#### Information supplied
------------

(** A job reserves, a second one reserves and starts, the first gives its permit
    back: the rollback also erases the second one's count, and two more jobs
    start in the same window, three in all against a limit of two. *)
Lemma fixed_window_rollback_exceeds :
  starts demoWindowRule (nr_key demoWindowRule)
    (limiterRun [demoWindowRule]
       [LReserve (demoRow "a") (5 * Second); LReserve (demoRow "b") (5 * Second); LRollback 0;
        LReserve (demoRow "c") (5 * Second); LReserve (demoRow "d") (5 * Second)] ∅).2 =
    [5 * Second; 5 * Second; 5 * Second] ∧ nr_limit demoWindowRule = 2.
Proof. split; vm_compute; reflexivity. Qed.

------------

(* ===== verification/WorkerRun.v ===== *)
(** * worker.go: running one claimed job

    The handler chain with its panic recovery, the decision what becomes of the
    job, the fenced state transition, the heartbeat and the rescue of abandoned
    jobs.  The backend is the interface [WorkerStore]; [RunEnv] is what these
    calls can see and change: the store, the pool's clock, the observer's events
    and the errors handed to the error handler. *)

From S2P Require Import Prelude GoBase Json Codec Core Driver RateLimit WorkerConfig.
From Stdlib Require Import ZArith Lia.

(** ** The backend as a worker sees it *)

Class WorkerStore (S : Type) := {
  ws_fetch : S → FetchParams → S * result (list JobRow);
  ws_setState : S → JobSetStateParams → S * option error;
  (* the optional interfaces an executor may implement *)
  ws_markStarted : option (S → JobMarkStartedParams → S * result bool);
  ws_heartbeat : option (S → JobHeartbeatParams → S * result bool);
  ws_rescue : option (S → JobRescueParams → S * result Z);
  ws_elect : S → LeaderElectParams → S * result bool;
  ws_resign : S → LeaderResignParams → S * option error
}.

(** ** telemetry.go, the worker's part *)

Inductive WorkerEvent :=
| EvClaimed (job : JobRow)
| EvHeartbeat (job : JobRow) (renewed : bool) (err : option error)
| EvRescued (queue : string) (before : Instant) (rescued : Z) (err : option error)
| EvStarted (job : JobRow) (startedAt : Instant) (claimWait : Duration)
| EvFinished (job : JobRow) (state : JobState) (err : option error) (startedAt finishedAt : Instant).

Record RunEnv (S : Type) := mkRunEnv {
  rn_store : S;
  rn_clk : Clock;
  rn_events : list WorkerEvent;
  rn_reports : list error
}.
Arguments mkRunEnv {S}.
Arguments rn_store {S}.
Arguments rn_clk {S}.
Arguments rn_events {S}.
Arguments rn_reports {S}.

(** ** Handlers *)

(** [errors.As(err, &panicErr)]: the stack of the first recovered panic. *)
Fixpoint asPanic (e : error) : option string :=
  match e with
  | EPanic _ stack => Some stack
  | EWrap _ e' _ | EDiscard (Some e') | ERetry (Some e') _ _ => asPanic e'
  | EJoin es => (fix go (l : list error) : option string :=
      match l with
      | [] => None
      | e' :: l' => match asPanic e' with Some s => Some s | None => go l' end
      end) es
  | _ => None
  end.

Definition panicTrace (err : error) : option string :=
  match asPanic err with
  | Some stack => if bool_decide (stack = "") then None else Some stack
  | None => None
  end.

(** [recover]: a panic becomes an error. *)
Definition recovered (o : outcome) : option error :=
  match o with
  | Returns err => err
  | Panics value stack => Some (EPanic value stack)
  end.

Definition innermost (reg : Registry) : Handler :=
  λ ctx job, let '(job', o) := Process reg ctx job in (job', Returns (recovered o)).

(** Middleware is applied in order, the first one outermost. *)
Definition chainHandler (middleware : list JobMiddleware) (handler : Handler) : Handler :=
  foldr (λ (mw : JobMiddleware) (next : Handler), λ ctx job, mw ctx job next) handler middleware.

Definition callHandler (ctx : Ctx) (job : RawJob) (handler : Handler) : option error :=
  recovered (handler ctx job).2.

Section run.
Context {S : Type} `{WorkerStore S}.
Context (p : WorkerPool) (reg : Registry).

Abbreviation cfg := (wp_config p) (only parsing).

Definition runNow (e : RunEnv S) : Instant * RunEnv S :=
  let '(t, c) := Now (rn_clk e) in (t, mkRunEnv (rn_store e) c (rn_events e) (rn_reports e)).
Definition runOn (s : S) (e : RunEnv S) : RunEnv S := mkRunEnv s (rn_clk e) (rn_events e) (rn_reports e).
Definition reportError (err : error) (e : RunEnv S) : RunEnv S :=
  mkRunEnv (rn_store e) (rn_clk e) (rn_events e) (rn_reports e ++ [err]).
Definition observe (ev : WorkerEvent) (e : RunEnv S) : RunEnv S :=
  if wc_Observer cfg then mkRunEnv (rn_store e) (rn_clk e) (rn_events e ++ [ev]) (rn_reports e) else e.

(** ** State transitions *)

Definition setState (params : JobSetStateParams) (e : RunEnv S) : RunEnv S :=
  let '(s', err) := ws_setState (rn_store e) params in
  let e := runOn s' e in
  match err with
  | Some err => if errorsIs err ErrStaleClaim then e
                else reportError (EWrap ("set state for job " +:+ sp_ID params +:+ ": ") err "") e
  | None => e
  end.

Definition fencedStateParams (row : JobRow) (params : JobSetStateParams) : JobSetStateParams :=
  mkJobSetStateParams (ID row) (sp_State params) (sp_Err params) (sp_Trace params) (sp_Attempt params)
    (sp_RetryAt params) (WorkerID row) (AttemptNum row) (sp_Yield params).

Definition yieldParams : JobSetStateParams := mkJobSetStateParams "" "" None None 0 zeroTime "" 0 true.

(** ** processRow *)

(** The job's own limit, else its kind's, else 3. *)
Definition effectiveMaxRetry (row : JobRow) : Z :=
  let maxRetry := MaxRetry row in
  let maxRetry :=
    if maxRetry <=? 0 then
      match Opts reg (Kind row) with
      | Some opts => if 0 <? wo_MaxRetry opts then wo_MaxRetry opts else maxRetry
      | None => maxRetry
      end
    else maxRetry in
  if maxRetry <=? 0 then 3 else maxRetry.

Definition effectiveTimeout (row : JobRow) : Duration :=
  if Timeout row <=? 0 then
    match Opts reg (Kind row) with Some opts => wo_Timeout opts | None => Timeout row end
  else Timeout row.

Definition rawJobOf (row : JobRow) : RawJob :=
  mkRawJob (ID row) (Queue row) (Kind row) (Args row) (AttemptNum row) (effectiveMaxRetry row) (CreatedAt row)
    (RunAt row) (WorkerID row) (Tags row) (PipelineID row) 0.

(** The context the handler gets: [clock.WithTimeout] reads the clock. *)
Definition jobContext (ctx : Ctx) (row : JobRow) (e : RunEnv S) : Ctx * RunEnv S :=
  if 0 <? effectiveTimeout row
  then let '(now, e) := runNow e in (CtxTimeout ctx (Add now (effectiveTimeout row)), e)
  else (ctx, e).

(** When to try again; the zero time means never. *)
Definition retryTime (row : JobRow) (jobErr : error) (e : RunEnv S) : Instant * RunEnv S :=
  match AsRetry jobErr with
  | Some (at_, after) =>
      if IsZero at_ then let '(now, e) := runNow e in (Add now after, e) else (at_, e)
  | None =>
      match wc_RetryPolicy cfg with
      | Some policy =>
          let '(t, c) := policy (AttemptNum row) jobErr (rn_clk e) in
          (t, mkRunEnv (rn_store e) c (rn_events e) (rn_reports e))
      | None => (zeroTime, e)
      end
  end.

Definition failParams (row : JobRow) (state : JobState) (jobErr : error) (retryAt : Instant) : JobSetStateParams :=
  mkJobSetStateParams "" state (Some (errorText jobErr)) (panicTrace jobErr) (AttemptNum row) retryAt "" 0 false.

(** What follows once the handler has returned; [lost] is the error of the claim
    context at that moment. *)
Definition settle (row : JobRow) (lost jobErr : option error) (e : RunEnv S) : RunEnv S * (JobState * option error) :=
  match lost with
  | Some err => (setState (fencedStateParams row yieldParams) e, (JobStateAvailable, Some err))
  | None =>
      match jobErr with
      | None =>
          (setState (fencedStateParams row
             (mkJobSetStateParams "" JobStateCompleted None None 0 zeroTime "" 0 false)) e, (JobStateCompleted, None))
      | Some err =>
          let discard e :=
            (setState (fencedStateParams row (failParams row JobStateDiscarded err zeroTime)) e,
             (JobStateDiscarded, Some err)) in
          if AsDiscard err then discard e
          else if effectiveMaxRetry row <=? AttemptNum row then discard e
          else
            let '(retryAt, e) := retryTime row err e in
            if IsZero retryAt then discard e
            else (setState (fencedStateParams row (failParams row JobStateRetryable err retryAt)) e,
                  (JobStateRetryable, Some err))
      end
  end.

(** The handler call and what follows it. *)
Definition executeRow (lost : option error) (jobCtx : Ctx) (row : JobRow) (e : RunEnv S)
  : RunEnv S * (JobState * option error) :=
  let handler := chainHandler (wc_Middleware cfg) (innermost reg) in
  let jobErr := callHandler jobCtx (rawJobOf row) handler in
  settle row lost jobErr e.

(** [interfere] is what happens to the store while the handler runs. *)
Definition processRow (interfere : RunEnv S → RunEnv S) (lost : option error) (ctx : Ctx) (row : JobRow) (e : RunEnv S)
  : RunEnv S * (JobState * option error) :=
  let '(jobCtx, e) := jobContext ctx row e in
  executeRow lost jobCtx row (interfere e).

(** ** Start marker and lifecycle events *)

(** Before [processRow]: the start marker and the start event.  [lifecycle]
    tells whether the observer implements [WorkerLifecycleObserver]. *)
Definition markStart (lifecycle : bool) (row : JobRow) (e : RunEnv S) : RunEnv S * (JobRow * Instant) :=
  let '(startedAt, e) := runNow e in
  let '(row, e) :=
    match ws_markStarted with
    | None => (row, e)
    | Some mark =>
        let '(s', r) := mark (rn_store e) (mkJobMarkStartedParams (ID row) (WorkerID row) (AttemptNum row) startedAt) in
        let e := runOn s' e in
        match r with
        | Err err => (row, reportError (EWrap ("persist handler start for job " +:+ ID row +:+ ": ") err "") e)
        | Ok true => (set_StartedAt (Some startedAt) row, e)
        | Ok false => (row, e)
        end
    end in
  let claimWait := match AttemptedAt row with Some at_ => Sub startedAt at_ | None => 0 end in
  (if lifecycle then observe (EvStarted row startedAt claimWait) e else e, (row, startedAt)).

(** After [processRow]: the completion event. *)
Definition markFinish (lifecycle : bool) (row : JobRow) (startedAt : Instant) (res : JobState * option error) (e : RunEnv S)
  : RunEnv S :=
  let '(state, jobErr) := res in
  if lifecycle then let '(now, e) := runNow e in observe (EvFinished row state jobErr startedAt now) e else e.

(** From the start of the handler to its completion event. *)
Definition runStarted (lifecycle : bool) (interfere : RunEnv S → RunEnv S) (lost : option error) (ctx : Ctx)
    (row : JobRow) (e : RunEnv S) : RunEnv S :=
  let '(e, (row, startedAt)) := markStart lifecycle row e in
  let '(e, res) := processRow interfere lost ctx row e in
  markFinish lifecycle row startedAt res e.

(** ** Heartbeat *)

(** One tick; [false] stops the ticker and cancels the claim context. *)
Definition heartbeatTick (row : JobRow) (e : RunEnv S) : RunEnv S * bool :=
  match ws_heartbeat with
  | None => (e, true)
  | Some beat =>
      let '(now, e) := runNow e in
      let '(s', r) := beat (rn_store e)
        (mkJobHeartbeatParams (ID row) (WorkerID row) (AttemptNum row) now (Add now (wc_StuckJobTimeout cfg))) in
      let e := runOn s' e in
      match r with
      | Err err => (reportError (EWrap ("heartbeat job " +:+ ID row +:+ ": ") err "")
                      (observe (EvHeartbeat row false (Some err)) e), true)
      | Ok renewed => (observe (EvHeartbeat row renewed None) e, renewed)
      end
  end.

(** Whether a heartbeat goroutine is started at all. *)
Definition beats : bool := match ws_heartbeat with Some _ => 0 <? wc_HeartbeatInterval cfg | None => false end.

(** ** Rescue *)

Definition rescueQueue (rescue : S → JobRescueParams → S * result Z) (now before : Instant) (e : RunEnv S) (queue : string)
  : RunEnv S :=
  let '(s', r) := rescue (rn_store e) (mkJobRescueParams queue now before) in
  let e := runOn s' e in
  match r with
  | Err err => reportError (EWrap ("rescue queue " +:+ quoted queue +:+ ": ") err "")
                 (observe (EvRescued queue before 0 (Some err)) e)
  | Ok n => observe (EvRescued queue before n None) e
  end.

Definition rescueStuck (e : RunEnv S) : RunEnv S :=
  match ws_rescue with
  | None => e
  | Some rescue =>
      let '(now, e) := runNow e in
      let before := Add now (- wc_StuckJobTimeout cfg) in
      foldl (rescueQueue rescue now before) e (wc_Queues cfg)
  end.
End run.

------------

Each line above that holds the string "Require" should be copied and shown.

#### Result
From S2P Require Import Prelude GoBase Json Codec Core Driver RateLimit WorkerConfig.
From Stdlib Require Import ZArith Lia.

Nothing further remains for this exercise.